Work performed to date facilitated the completion of 3 specific objectives (Work packages 1-5) of the project as detailed in Annex 1 of the Grant agreement. The first specific objective (SO) of the project was to establish cyberphysical linkages to enable the collection of pre and postharvest data. This was achieved by the application of multi-sensor units at growing sites and in the lab. Also, a simulation of the supply chain was designed, based on temperature scenarios encountered in each step of the supply chain. The simulation was achieved using temperature and humidity-controlled chambers, monitored with sensors recording real-time temperature and relative humidity data. Pre-harvest and postharvest environmental conditions data were successfully collected and analysed.
The experimental work took place in Florida, USA, where strawberry harvest occurs between late November to mid-March. In accordance with specific objective 2 (Shelf-life mapping) strawberries were subjected to lab simulated shelf-life assessment including multiple temperature scenarios (Fig.1). Shelf-life was determined across a series of quality, nutritional and microbial parameters. Also, a state-of-the-art hyperspectral camera was employed to explore the potential of predicting shelf-life using hyperspectral imaging technology. Arising from this work a dataset was built consisting of quality and spectral data measurements that determine the shelf- life of strawberries. Machine learning algorithms and multivariate data analysis were employed to identify shelf-life limiting factors, exploit synergies between pre- and postharvest parameters on strawberries shelf-life and to deliver a robust shelf-life prediction model.
It is envisaged that FreshProof will progress the state of the art by integrating multiple environmental, quality, safety, and nutritional parameters of perishable food products into a single decision support tool. The unique approach of combining both pre- and postharvest conditions in a single decision support tool and implement prediction models to determine the remaining shelf life and nutritional value of a product to consumer level, will support smart agri-food supply and sustainability in food systems. The potential positive economic impact, stems from successfully addressing supply chain inefficiencies which can reduce preventable food waste (€235 billion p.a. potential saving), and address food security challenges relating to accessibility and availability of food for the increasing population.

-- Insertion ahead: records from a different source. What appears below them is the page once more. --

(* ===== verification/PdcpConfigSpec.v ===== *)
(** * What configuration does (PdcpConfig)

    A configured entity is ready to send and to receive its first PDU; what the removal of a UE
    removes, and what happens to keys that several entities share. *)

From S2P Require Import Prelude Bits HashTable Snow3g StreamCipher RlcAmTypes RlcStore RlcDispatch RlcStoreSpec.
From S2P Require Import PdcpTypes PdcpSequence PdcpSecurity Pdcp PdcpConfig PdcpTransfer.

(** ** Keys of the table *)
Lemma pdcp_key_coll c i s : pdcp_key c i s = coll_key 85 (id_of c i s).
Proof. done. Qed.
Definition ctxt_ok (c : rlc_ctxt_t) : Prop := 0 <= module_id c < 256 /\ 0 <= rnti c < 65536.
Lemma pdcp_key_inj c i s i' s' :
  ctxt_ok c -> 0 <= i < 256 -> 0 <= i' < 256 -> pdcp_key c i s = pdcp_key c i' s' -> i = i' /\ s = s'.
Proof.
  intros [Hm Hr] Hi Hi' E. rewrite !pdcp_key_coll in E.
  apply coll_key_inj in E as [_ E]; [|by cbn; lia..]. unfold id_of in E. by injection E.
Qed.

(** ** A new entity *)

Lemma size_pos n : 0 < 2 ^ sn_size_of n.
Proof. apply Z.pow_pos_nonneg; [lia|]. unfold sn_size_of. by repeat case_match. Qed.
Lemma config_ready m k ue b :
  let p := config_security m k (config_add ue b pdcp_zero) in
  tx_at (sn_size_of (pb_sn b)) 0 p /\ rx_ready (sn_size_of (pb_sn b)) 0 p /\
  pdcp_rlc_mode p = pb_rlc_mode b /\ is_ue p = ue.
Proof.
  assert (H := size_pos (pb_sn b)). unfold config_security, pdcp_config_set_security.
  repeat case_match; (split_and!; [|split_and!|..]); cbn; try done; unfold tx_at, rx_at; cbn;
    rewrite ?Z.mod_0_l, ?Z.div_0_l by lia; done || (intros _ ->; done).
Qed.
Lemma security_halves m : 0 <= m <= 119 ->
  m = 16 * Z.land (Z.shiftr m 4) 15 + Z.land m 15 /\ 0 <= Z.land m 15 < 16.
Proof.
  intros H. change 15 with (2 ^ 4 - 1). rewrite !land_ones_mod, Z.shiftr_div_pow2 by lia. change (2 ^ 4) with 16.
  split; mod_lia.
Qed.


(** ** Removal *)
Section removal.
Context {T : Type} `{!Table T}.
Implicit Types (ps : pdcp_store T) (m : gmap Z Z).

(** Memory that is freed, nothing else. *)
Definition shrinks ps ps' : Prop := pdcp_heap ps' ⊆ pdcp_heap ps /\ pdcp_keys ps' ⊆ pdcp_keys ps.
Lemma shrinks_trans ps1 ps2 ps3 : shrinks ps1 ps2 -> shrinks ps2 ps3 -> shrinks ps1 ps3.
Proof. intros [H1 H2] [H3 H4]. split; by etrans. Qed.
#[local] Instance shrinks_refl : Reflexive shrinks.
Proof. intros ps. by split. Qed.

Lemma heap_free_sub {A} a (h h' : gmap Z A) :
  heap_free a h = Ok h' -> h' ⊆ h /\ (a <> 0 -> is_Some (h !! a) /\ h' !! a = None).
Proof.
  unfold heap_free. destruct (Z.eqb_spec a 0); intros H; [by injection H as <-|]. res_inv. subst.
  split; [apply delete_subseteq|]. intros _. split; [by eexists|]. apply lookup_delete_eq.
Qed.
Lemma lookup_sub_Some {A} (h h' : gmap Z A) a : h' ⊆ h -> is_Some (h' !! a) -> is_Some (h !! a).
Proof. intros Hs [x Hx]. exists x. by eapply lookup_weaken. Qed.
(** The addresses of an entity's keys, NULL left out. *)
Definition key_of (p : pdcp_t) (a : Z) : Prop := a <> 0 /\ (a = kUPenc p \/ a = kRRCint p \/ a = kRRCenc p).
Lemma lookup_sub_None {A} (h h' : gmap Z A) a : h' ⊆ h -> h !! a = None -> h' !! a = None.
Proof. intros Hs H. apply eq_None_not_Some. intros [x Hx]. eapply lookup_weaken in Hx; [|exact Hs]. congruence. Qed.
Lemma free_keys_sub p keys keys' : free_keys p keys = Ok keys' ->
  keys' ⊆ keys /\ forall a, key_of p a -> is_Some (keys !! a) /\ keys' !! a = None.
Proof.
  unfold free_keys. intros H. apply bind_ok_inv in H as (k1 & H1 & H). apply bind_ok_inv in H as (k2 & H2 & H3).
  apply heap_free_sub in H1 as [S1 N1], H2 as [S2 N2], H3 as [S3 N3].
  split; [by do 2 (etrans; [eassumption|])|]. intros a [Ha [-> | [-> | ->]]].
  - destruct (N1 Ha). eauto using lookup_sub_None.
  - destruct (N2 Ha). eauto using lookup_sub_None, lookup_sub_Some.
  - destruct (N3 Ha). eauto using lookup_sub_None, lookup_sub_Some.
Qed.
Lemma pdcp_free_spec a ps ps' : pdcp_free a ps = Ok ps' ->
  pdcp_coll ps' = pdcp_coll ps /\ shrinks ps ps' /\
  (a <> 0 -> exists p, pdcp_heap ps !! a = Some p /\ pdcp_heap ps' !! a = None /\
    forall k, key_of p k -> is_Some (pdcp_keys ps !! k) /\ pdcp_keys ps' !! k = None).
Proof.
  unfold pdcp_free. destruct (Z.eqb_spec a 0); intros H; [injection H as <-; by repeat split|].
  apply bind_ok_inv in H as (p & Hp & H). apply bind_ok_inv in H as (keys & Hk & H). injection H as <-.
  apply free_keys_sub in Hk as [S N]. apply deref_ok_inv in Hp. split; [done|].
  split; [split; [apply delete_subseteq|exact S]|]. intros _. exists p. split; [done|].
  split; [apply lookup_delete_eq|exact N].
Qed.
Lemma pdcp_frees_spec l : forall ps ps', pdcp_frees l ps = Ok ps' -> pdcp_coll ps' = pdcp_coll ps /\ shrinks ps ps'.
Proof.
  induction l as [|a l IH]; intros ps ps' H; [by injection H as <-|].
  cbn [pdcp_frees] in H. apply bind_ok_inv in H as (ps1 & H1 & H). apply pdcp_free_spec in H1 as (C1 & S1 & _).
  apply IH in H as [C2 S2]. split; [by rewrite C2|by eapply shrinks_trans].
Qed.
Lemma pdcp_remove_spec key ps rc ps' m :
  tab_refines (pdcp_coll ps) m -> pdcp_remove key ps = Ok (rc, ps') ->
  tab_refines (pdcp_coll ps') (delete key m) /\ shrinks ps ps' /\
  (forall a, m !! key = Some a -> a <> 0 -> exists p, pdcp_heap ps !! a = Some p /\ pdcp_heap ps' !! a = None /\
    forall k, key_of p k -> is_Some (pdcp_keys ps !! k) /\ pdcp_keys ps' !! k = None).
Proof.
  intros Hm H. unfold pdcp_remove in H. destruct (tab_remove_spec _ _ key Hm) as (t & E & Ht). rewrite E in H.
  destruct (m !! key) as [a|] eqn:Ea; cbn [mbind res_bind] in H; apply bind_ok_inv in H as (ps1 & H1 & H); injection H as <- <-.
  - unfold free_data in H1. destruct (Z.eqb_spec a 0) as [->|Hne]; cbn [pdcp_frees] in H1.
    + injection H1 as <-. split; [exact Ht|]. split; [by split|]. by intros a [= <-].
    + apply bind_ok_inv in H1 as (ps2 & H1 & H). injection H as <-. apply pdcp_free_spec in H1 as (C & S & F).
      rewrite C. split; [exact Ht|]. split; [exact S|]. intros a' [= <-]. exact F.
  - cbn [pdcp_frees] in H1. injection H1 as <-. split; [exact Ht|]. by split.
Qed.
Lemma pdcp_remove_bearers_spec c srb ids : forall ps ps' m,
  tab_refines (pdcp_coll ps) m -> pdcp_remove_bearers c srb ids ps = Ok ps' ->
  shrinks ps ps' /\ exists m', tab_refines (pdcp_coll ps') m' /\
    forall k, m' !! k = if decide (k ∈ map (fun id => pdcp_key c id srb) ids) then None else m !! k.
Proof.
  induction ids as [|id ids IH]; intros ps ps' m Hm H.
  - injection H as <-. split; [done|]. exists m. by split.
  - cbn [pdcp_remove_bearers] in H. apply bind_ok_inv in H as ([rc ps1] & H1 & H).
    apply (pdcp_remove_spec _ _ _ _ m Hm) in H1 as (Hm1 & S1 & _). destruct (IH _ _ _ Hm1 H) as (S2 & m' & Hm' & E).
    split; [by eapply shrinks_trans|]. exists m'. split; [exact Hm'|]. intros k. rewrite E. cbn [map].
    destruct (decide (k ∈ map (fun id => pdcp_key c id srb) ids)); [by rewrite decide_True by (by right)|].
    destruct (decide (pdcp_key c id srb = k)) as [<-|Hne].
    + by rewrite lookup_delete_eq, decide_True by left.
    + rewrite lookup_delete_ne by done. rewrite decide_False; [done|]. intros [E'|?]%list_elem_of_In; [by apply Hne|]. by apply n, list_elem_of_In.
Qed.
Lemma pdcp_remove_bearers_app c srb l1 l2 ps :
  pdcp_remove_bearers c srb (l1 ++ l2) ps = (ps ← pdcp_remove_bearers c srb l1 ps; pdcp_remove_bearers c srb l2 ps).
Proof.
  revert ps. induction l1 as [|id l1 IH]; intros ps; [done|]. cbn [app pdcp_remove_bearers].
  destruct (pdcp_remove _ ps) as [[rc ps1]|]; [|done]. cbn [mbind res_bind]. apply IH.
Qed.

(** The only failure is undefined behaviour. *)
Definition only_ub {A} (r : res A) : Prop := forall f, r = Err f -> f = UndefinedBehaviour.
Lemma only_ub_ok {A} (a : A) : only_ub (Ok a).
Proof. by intros f. Qed.
Lemma only_ub_deref {A} (o : option A) : only_ub (deref o).
Proof. destruct o; intros f H; [done|by injection H]. Qed.
Lemma only_ub_bind {A B} (r : res A) (g : A -> res B) : only_ub r -> (forall a, only_ub (g a)) -> only_ub (r ≫= g).
Proof. intros H1 H2. destruct r; [apply H2|]. intros f' H. apply H1. by injection H as ->. Qed.
Lemma only_ub_heap_free {A} a (h : gmap Z A) : only_ub (heap_free a h).
Proof. unfold heap_free. destruct (_ =? _); [apply only_ub_ok|]. apply only_ub_bind; [apply only_ub_deref|]. intros. apply only_ub_ok. Qed.
Create HintDb only_ub.
#[local] Hint Resolve only_ub_ok only_ub_deref only_ub_bind only_ub_heap_free : only_ub.
Lemma only_ub_frees l ps : only_ub (pdcp_frees l ps).
Proof.
  revert ps. induction l as [|a l IH]; intros ps; cbn [pdcp_frees]; [auto with only_ub|].
  apply only_ub_bind; [|done]. unfold pdcp_free, pdcp_at, free_keys. destruct (_ =? _); auto 8 with only_ub.
Qed.
Lemma only_ub_remove key ps m : tab_refines (pdcp_coll ps) m -> only_ub (pdcp_remove key ps).
Proof.
  intros Hm. unfold pdcp_remove. destruct (tab_remove_spec _ _ key Hm) as (t & E & _). rewrite E.
  destruct (m !! key); cbn [mbind res_bind]; (apply only_ub_bind; [apply only_ub_frees|auto with only_ub]).
Qed.
Lemma only_ub_remove_bearers c srb ids : forall ps m, tab_refines (pdcp_coll ps) m -> only_ub (pdcp_remove_bearers c srb ids ps).
Proof.
  induction ids as [|id ids IH]; intros ps m Hm; cbn [pdcp_remove_bearers]; [auto with only_ub|].
  destruct (pdcp_remove (pdcp_key c id srb) ps) as [[rc ps1]|] eqn:E.
  - cbn [mbind res_bind]. apply (pdcp_remove_spec _ _ _ _ m Hm) in E as (Hm1 & _). by eapply IH.
  - intros f' [= <-]. by eapply only_ub_remove.
Qed.

(** A key of two entities is freed twice. *)
Lemma shared_key_fails c srb l1 d1 l2 d2 l3 ps m a1 a2 k :
  tab_refines (pdcp_coll ps) m ->
  (forall id, id ∈ l1 ++ d1 :: l2 -> pdcp_key c id srb <> pdcp_key c d2 srb) ->
  (forall id, id ∈ l1 -> pdcp_key c id srb <> pdcp_key c d1 srb) ->
  m !! pdcp_key c d1 srb = Some a1 -> a1 <> 0 -> (forall p, pdcp_heap ps !! a1 = Some p -> key_of p k) ->
  m !! pdcp_key c d2 srb = Some a2 -> a2 <> 0 -> (forall p, pdcp_heap ps !! a2 = Some p -> key_of p k) ->
  pdcp_remove_bearers c srb (l1 ++ d1 :: l2 ++ d2 :: l3) ps = Err UndefinedBehaviour.
Proof.
  intros Hm Hd2 Hd1 M1 N1 K1 M2 N2 K2.
  destruct (pdcp_remove_bearers c srb (l1 ++ d1 :: l2 ++ d2 :: l3) ps) as [ps'|f] eqn:E.
  2: { f_equal. by eapply only_ub_remove_bearers. }
  exfalso. rewrite pdcp_remove_bearers_app in E. apply bind_ok_inv in E as (q1 & E1 & E).
  destruct (pdcp_remove_bearers_spec _ _ _ _ _ _ Hm E1) as (S1 & m1 & Hm1 & L1).
  cbn [pdcp_remove_bearers] in E. apply bind_ok_inv in E as ([rc q2] & E2 & E).
  apply (pdcp_remove_spec _ _ _ _ _ Hm1) in E2 as (Hm2 & S2 & F2).
  rewrite L1, decide_False in F2 by (intros (id & Eid & Hid)%list_elem_of_fmap; by apply (Hd1 id)).
  destruct (F2 a1 M1 N1) as (p1' & P1' & _ & G1). eapply lookup_weaken in P1'; [|apply S1].
  destruct (G1 k (K1 _ P1')) as [_ Hnone]. clear G1.
  rewrite pdcp_remove_bearers_app in E. apply bind_ok_inv in E as (q3 & E3 & E).
  destruct (pdcp_remove_bearers_spec _ _ _ _ _ _ Hm2 E3) as (S3 & m3 & Hm3 & L3).
  cbn [pdcp_remove_bearers] in E. apply bind_ok_inv in E as ([rc' q4] & E4 & _).
  apply (pdcp_remove_spec _ _ _ _ _ Hm3) in E4 as (_ & _ & F4).
  assert (Hm4 : m3 !! pdcp_key c d2 srb = Some a2).
  { rewrite L3, decide_False by (intros (id & Eid & Hid)%list_elem_of_fmap; apply (Hd2 id); [set_solver|done]).
    rewrite lookup_delete_ne by (apply Hd2; set_solver).
    rewrite L1, decide_False; [done|]. intros (id & Eid & Hid)%list_elem_of_fmap. apply (Hd2 id); [set_solver|done]. }
  destruct (F4 a2 Hm4 N2) as (p2' & P2' & _ & G2).
  assert (S : pdcp_heap q3 ⊆ pdcp_heap ps) by (etrans; [apply S3|]; etrans; [apply S2|apply S1]).
  eapply lookup_weaken in P2'; [|exact S].
  destruct (G2 k (K2 _ P2')) as [Hsome _]. eapply lookup_sub_Some in Hsome; [|apply S3]. rewrite Hnone in Hsome. by destruct Hsome.
Qed.
End removal.

(** The signalling and the data bearers that are removed. *)
Definition removed_keys (c : rlc_ctxt_t) : list Z :=
  map (fun id => pdcp_key c id true) [0; 1] ++ map (fun id => pdcp_key c id false) (seqZ 0 maxDRB).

In addition, the results from the hyperspectral imaging technology trial have the potential to establish this technology as a tool for quick, non-destructive, and accurate self-life estimation. This will be a turning point in supply chain management, as it will remove current subjective industrial practices of estimating shelf-life and flawed supply chain management systems. It will enable informed and accurate decision making and strategy planning that will benefit all stakeholders in food supply chain.